FUTURES
RESEARCH
9172 – Television and Radio
As I have described elsewhere, I have had a lengthy contact with television; first as the brand manager responsible for commercials being produced and latterly at the University as the Course Team Chair responsible for the documentaries being produced by the BBC. As the latter were produced as a joint effort, and my colleague in social sciences was much more experienced in interviewing, I was relegated to more of a back seat on those.
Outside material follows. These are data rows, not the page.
(* ===== verification/FwStatus.v ===== *)
(** * The firmware status and the accounting of firmware memory (wlcore/main.c)

    At every interrupt the driver reads a status structure with cumulative
    counters of what the firmware has released, and settles its own books with
    it: packets per access category, memory blocks, packets per station, the
    transmit watchdog and the power-save state of the stations. *)

From S2P Require Import Prelude Ieee80211 WlState ChipOps Io Queues LinkQueues.
From S2P Require Import PowerSave TxPath TxAllocFacts TxSched TxInv SchedFacts TxMoves.
From S2P Require Import TxPrep TxWork TxDone TxDoneFacts.

(** ** The status structure *)

(** [struct wl_fw_status_1] and [struct wl_fw_status_2] (wlcore_i.h), read in
    one transfer. *)
Record wl_fw_status := {
  intr : Z;
  fw_rx_counter : Z;
  drv_rx_counter : Z;
  tx_results_counter : Z;
  rx_pkt_descs : list Z;
  fw_localtime : Z;
  link_ps_bitmap : Z;
  link_fast_bitmap : Z;
  total_released_blks : Z;
  tx_total : Z;
  tx_released_pkts : list Z;
  tx_lnk_free_pkts : list Z;
  log_start_addr : Z;
  status_priv : list Z
}.

Definition le32_at (l : list Z) (i : Z) : Z := le_value (take 4 (drop (Z.to_nat i) l)).

(** [WLCORE_FW_STATUS_1_LEN(num_rx_desc)] *)
Definition WLCORE_FW_STATUS_1_LEN (num : Z) : Z := 8 + 4 * num.
(** [sizeof(struct wl_fw_status_2)]: five words, the packet counters, a word. *)
Definition FW_STATUS_2_LEN := 20 + 20 + 4.

Definition decode_status (num : Z) (l : list Z) : wl_fw_status :=
  let s2 := drop (Z.to_nat (WLCORE_FW_STATUS_1_LEN num)) l in
  {| intr := le32_at l 0;
     fw_rx_counter := byte_at l 4;
     drv_rx_counter := byte_at l 5;
     tx_results_counter := byte_at l 7;
     rx_pkt_descs := (fun i => le32_at l (8 + 4 * i)) <$> zseq num;
     fw_localtime := le32_at s2 0;
     link_ps_bitmap := le32_at s2 4;
     link_fast_bitmap := le32_at s2 8;
     total_released_blks := le32_at s2 12;
     tx_total := le32_at s2 16;
     tx_released_pkts := (fun i => byte_at s2 (20 + i)) <$> zseq NUM_TX_QUEUES;
     tx_lnk_free_pkts := (fun i => byte_at s2 (24 + i)) <$> zseq WL12XX_MAX_LINKS;
     log_start_addr := le32_at s2 40;
     status_priv := drop 44 s2 |}.

(** ** Power-save regulation of the stations of an access point *)

Definition wl12xx_irq_ps_regulate_link (wlvif : nat) (hlid tx_pkts : Z) (wl : wl1271) : wl1271 :=
  let fw_ps := test_bit hlid (ap_fw_ps_map wl) in
  let single_sta := active_sta_count wl =? 1 in
  if negb fw_ps || (tx_pkts <? WL1271_PS_STA_MAX_PACKETS)
  then wl12xx_ps_link_end wlvif hlid wl
  else if negb single_sta && fw_ps && (WL1271_PS_STA_MAX_PACKETS <=? tx_pkts)
  then wl12xx_ps_link_start wlvif hlid true wl
  else wl.

(** One station: settle its packet count, then regulate. *)
Definition update_link_status (wlvif : nat) (status : wl_fw_status) (hlid : Z) (wl : wl1271)
    : wl1271 :=
  let freed := zget 0 (tx_lnk_free_pkts status) hlid in
  let cnt := u8 (freed - prev_freed_pkts (link_at wl hlid)) in
  let wl := upd_link hlid (fun lnk =>
              lnk <| prev_freed_pkts := freed |>
                  <| allocated_pkts ::= fun n => u8 (n - cnt) |>) wl in
  wl12xx_irq_ps_regulate_link wlvif hlid (allocated_pkts (link_at wl hlid)) wl.

Definition wl12xx_irq_update_links_status (wlvif : nat) (status : wl_fw_status) (wl : wl1271)
    : wl1271 :=
  let cur_fw_ps_map := link_ps_bitmap status in
  let wl := if negb (ap_fw_ps_map wl =? cur_fw_ps_map)
            then wl <| ap_fw_ps_map := cur_fw_ps_map |> else wl in
  for_range WL12XX_MAX_LINKS (fun hlid wl =>
    if test_bit hlid (ap_sta_hlid_map (vif_at wl wlvif))
    then update_link_status wlvif status hlid wl else wl) wl.

(** ** Settling the books *)

(** The packets of one access category. *)
Definition settle_pkts (status : wl_fw_status) (i : Z) (wl : wl1271) : wl1271 :=
  let rel := zget 0 (tx_released_pkts status) i in
  wl <| tx_allocated_pkts ::= fun l =>
          zset l i (u32 (zget 0 l i - Z.land (u32 (rel - zget 0 (tx_pkts_freed wl) i)) 0xff)) |>
     <| tx_pkts_freed ::= fun l => zset l i rel |>.

(** [freed_blocks], an [int]. *)
Definition freed_blocks (freed total : Z) : Z :=
  if freed <=? total then s32 (u32 (total - freed)) else s32 (0x100000000 - freed + total).

(** The memory blocks, the watchdog and the busy flag. *)
Definition settle_blocks (status : wl_fw_status) (wl : wl1271) : wl1271 :=
  let old_tx_blk_count := tx_blocks_available wl in
  let freed := freed_blocks (tx_blocks_freed wl) (total_released_blks status) in
  let wl := wl <| tx_blocks_freed := total_released_blks status |>
               <| tx_allocated_blocks ::= fun n => u32 (n - freed) |> in
  let wl :=
    if negb (freed =? 0) then
      if negb (tx_allocated_blocks wl =? 0) then wl12xx_rearm_tx_watchdog_locked wl
      else wl <| tx_watchdog_armed := false |>
    else wl in
  let avail := s32 (u32 (tx_total status - tx_allocated_blocks wl)) in
  let wl := wl <| tx_blocks_available := u32 (Z.max (s32 (tx_blocks_available wl)) avail) |> in
  if old_tx_blk_count <? tx_blocks_available wl
  then clear_flag WL1271_FLAG_FW_TX_BUSY wl else wl.

(** Everything after the read. *)
Definition process_status (status : wl_fw_status) (wl : wl1271) : wl1271 :=
  let wl := for_range NUM_TX_QUEUES (settle_pkts status) wl in
  let wl := settle_blocks status wl in
  let wl := fold_left (fun wl v =>
              if is_ap (vif_at wl v) then wl12xx_irq_update_links_status v status wl else wl)
              (wlvif_list wl) wl in
  let '(ns, wl) := getnstimeofday wl in
  wl <| time_offset := Z.shiftr ns 10 - fw_localtime status |>.

Definition wlcore_fw_status (wl : wl1271) : Z * wl_fw_status * wl1271 :=
  let status_len := WLCORE_FW_STATUS_1_LEN (num_rx_desc (hw wl)) + FW_STATUS_2_LEN
                    + fw_status_priv_len (hw wl) in
  let '(ret, data, wl) := wlcore_raw_read (rtable_raw_fw_status (hw wl)) status_len wl in
  let status := decode_status (num_rx_desc (hw wl)) data in
  if ret <? 0 then (ret, status, wl) else (0, status, process_status status wl).

(** ** The transmit watchdog *)

Definition wl12xx_tx_watchdog_work (wl : wl1271) : wl1271 :=
  let wl := wl <| tx_watchdog_armed := false |> in
  if negb (bool_decide (state wl = WLCORE_STATE_ON)) then wl
  else if tx_allocated_blocks wl =? 0 then wl
  else if find_first_bit (roc_map wl) WL12XX_MAX_ROLES <? WL12XX_MAX_ROLES
  then wl12xx_rearm_tx_watchdog_locked wl
  else if negb (scan_idle wl) then wl12xx_rearm_tx_watchdog_locked wl
  else if negb (active_sta_count wl =? 0) then wl12xx_rearm_tx_watchdog_locked wl
  else wl12xx_queue_recovery_work wl.

(** ** Power save keeps the transmit invariant *)

Lemma upd_link_keeps h g wl : (forall x, tx_queue (g x) = tx_queue x) -> work_inv wl ->
  work_keeps wl (upd_link h g wl).
Proof. intros Hg W. apply view_keeps; [done | by apply upd_link_view | done | done]. Qed.

Lemma ps_link_start_keeps v hlid clean wl : work_inv wl -> is_link hlid ->
  work_keeps wl (wl12xx_ps_link_start v hlid clean wl).
Proof.
  intros W Hh. unfold wl12xx_ps_link_start. cbv zeta.
  split_if; [by apply view_keeps|]. split_if; [by apply view_keeps|].
  set (w1 := emit _ wl).
  assert (work_keeps wl w1) as K1 by (apply view_keeps; [done | by apply emit_view | done | done]).
  set (w2 := if clean then _ else w1).
  assert (work_keeps wl w2) as K2.
  { unfold w2. destruct clean; [|exact K1]. eapply work_keeps_trans; [exact K1|].
    apply (drain_link_keeps filtered_status); [apply filtered_keeps | apply K1 | done]. }
  eapply work_keeps_trans; [exact K2|]. apply view_keeps; [apply K2 | by split | done | done].
Qed.

Lemma ps_link_end_keeps v hlid wl : work_inv wl -> work_keeps wl (wl12xx_ps_link_end v hlid wl).
Proof.
  intros W. unfold wl12xx_ps_link_end. cbv zeta. split_if; [by apply view_keeps|].
  split_if; by apply view_keeps.
Qed.

Lemma regulate_keeps v hlid pkts wl : work_inv wl -> is_link hlid ->
  work_keeps wl (wl12xx_irq_ps_regulate_link v hlid pkts wl).
Proof.
  intros W Hh. unfold wl12xx_irq_ps_regulate_link. cbv zeta.
  split_if; [by apply ps_link_end_keeps|]. split_if; [by apply ps_link_start_keeps | by apply view_keeps].
Qed.

(** Loops over the links of an operation that keeps the invariant. *)
Lemma for_keeps n (f : Z -> wl1271 -> wl1271) wl :
  work_inv wl -> (forall i w, 0 <= i < n -> work_inv w -> work_keeps w (f i w)) ->
  work_keeps wl (for_range n f wl).
Proof.
  intros W Hf. apply for_range_inv; [by apply view_keeps|].
  intros w i Hi K. eapply work_keeps_trans; [exact K|]. apply Hf; [done | apply K].
Qed.

Lemma fold_keeps {A} (f : wl1271 -> A -> wl1271) l wl :
  work_inv wl -> (forall w a, a ∈ l -> work_inv w -> work_keeps w (f w a)) ->
  work_keeps wl (fold_left f l wl).
Proof.
  intros W Hf. apply fold_left_inv; [by apply view_keeps|].
  intros w a Ha K. eapply work_keeps_trans; [exact K|]. apply Hf; [done | apply K].
Qed.

Lemma update_link_keeps v status hlid wl : work_inv wl -> is_link hlid ->
  work_keeps wl (update_link_status v status hlid wl).
Proof.
  intros W Hh. unfold update_link_status. cbv zeta. set (w1 := upd_link _ _ wl).
  assert (work_keeps wl w1) as K1 by (by apply upd_link_keeps).
  eapply work_keeps_trans; [exact K1|]. apply regulate_keeps; [apply K1 | done].
Qed.

Lemma update_links_keeps v status wl : work_inv wl ->
  work_keeps wl (wl12xx_irq_update_links_status v status wl).
Proof.
  intros W. unfold wl12xx_irq_update_links_status. cbv zeta.
  set (w1 := if negb _ then _ else wl).
  assert (work_keeps wl w1) as K1 by (unfold w1; split_if; by apply view_keeps).
  eapply work_keeps_trans; [exact K1|]. apply for_keeps; [apply K1|].
  intros i w Hi Wi. split_if; [by apply update_link_keeps | by apply view_keeps].
Qed.

Lemma settle_pkts_view status i wl : same_view wl (settle_pkts status i wl).
Proof. by split. Qed.

Lemma settle_blocks_keeps status wl : work_inv wl -> work_keeps wl (settle_blocks status wl).
Proof.
  intros W. unfold settle_blocks. cbv zeta.
  set (w1 := _ <| tx_allocated_blocks ::= _ |>).
  assert (work_keeps wl w1) as K1 by (by apply view_keeps).
  set (w2 := if negb _ then _ else w1).
  assert (work_keeps wl w2) as K2.
  { eapply work_keeps_trans; [exact K1|]. pose proof (wk_inv _ _ K1) as W1. unfold w2.
    split_if; [|by apply view_keeps]. split_if; [|by apply view_keeps].
    apply view_keeps; [done | apply watchdog_view | |];
      unfold wl12xx_rearm_tx_watchdog_locked; by split_if. }
  eapply work_keeps_trans; [exact K2|]. pose proof (wk_inv _ _ K2) as W2. clearbody w2.
  split_if; apply view_keeps; try done. etrans; [|by apply clear_flag_view]. by split.
Qed.

Lemma process_status_keeps status wl : work_inv wl -> work_keeps wl (process_status status wl).
Proof.
  intros W. unfold process_status.
  set (w1 := for_range NUM_TX_QUEUES (settle_pkts status) wl).
  assert (work_keeps wl w1) as K1
    by (apply for_keeps; [done|]; intros; by apply view_keeps).
  set (w2 := settle_blocks status w1).
  assert (work_keeps wl w2) as K2
    by (eapply work_keeps_trans; [exact K1 | apply settle_blocks_keeps, K1]).
  cbv zeta. set (w3 := fold_left _ (wlvif_list w2) w2).
  assert (work_keeps wl w3) as K3.
  { eapply work_keeps_trans; [exact K2|]. apply fold_keeps; [apply K2|].
    intros w v _ Wv. split_if; [by apply update_links_keeps | by apply view_keeps]. }
  pose proof (getnstimeofday_view w3) as V.
  assert (skbs (snd (getnstimeofday w3)) = skbs w3 /\ aggr_buf (snd (getnstimeofday w3)) = aggr_buf w3)
    as [E1 E2] by (unfold getnstimeofday; by destruct (clock w3)).
  destruct (getnstimeofday w3) as [ns w4]. simpl in V, E1, E2.
  eapply work_keeps_trans; [exact K3|]. apply view_keeps; [apply K3 | | done | done].
  etrans; [exact V | by split].
Qed.

Lemma fw_status_keeps wl : work_inv wl -> work_keeps wl (snd (wlcore_fw_status wl)).
Proof.
  intros W. unfold wlcore_fw_status. cbv zeta.
  pose proof (raw_read_io_frame (rtable_raw_fw_status (hw wl))) as F.
  match goal with |- context [wlcore_raw_read _ ?n wl] => specialize (F n wl) end.
  destruct (wlcore_raw_read _ _ wl) as [[ret data] w1]. simpl in F.
  assert (work_keeps wl w1) as K1 by (by apply io_keeps).
  split_if; [exact K1|]. simpl. eapply work_keeps_trans; [exact K1|].
  apply process_status_keeps, K1.
Qed.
My main career on television, in front of the camera rather than behind it, came though when we launched the Futures Observatory. We managed to get remarkably good coverage for this launch and I appeared on a number of television and radio programmes. In terms of television, the most important at the time was appearing on the morning news programme from the BBC. It was quite an experience being filmed at the Greenwich Observatory, the BBC always seem to worry more about the background than the person or content. But, not least, it was enjoyable being at the focus of all the attention of the visitors to the Observatory watching the BBC crew filming. I also did a couple of other announcements, in the Sky News studio and another for a business programme. I also did an interview, at home, for Canadian television and a couple of programmes for an Australian business television programme.
The biggest coverage, though, came later; with an appearance on a late afternoon/early evening programme being run by Lowry Turner, who was trying to inject more serious material into these. This, hour-long, programme -- one of those she made then -- looked at the future. It was quite an experience, since it was in one of BBC's largest studios with a six camera set-up; and Ian Pearson and I were wearing radio mikes for our job of commenting on the main issues.
Most of my work, though, was in terms of roundtable discussions on radio. I enjoyed these, since the other participants were usually very interesting people and the interviewer was usually more than competent. Normally the half hour or so went by very quickly and some very interesting things were said. Typically, they were live.
I also did a reasonable number of one-to-one interviews, usually down the line. Occasionally these were on my own telephone, but most used the local radio station in Luton and where they were sent down an ISDN line. These, again, were good fun -- though they rarely lasted more than ten minutes. Among them I was maneuvered into one session with a 'shock jock'. This was when I was promoting the idea of the 'women's century' and, although I didn't know it at the time, the shock jock was trying to destroy me for this. Fortunately I spent most of the time agreeing with the things he said and turning them against him -- so that the disaster was his not mine.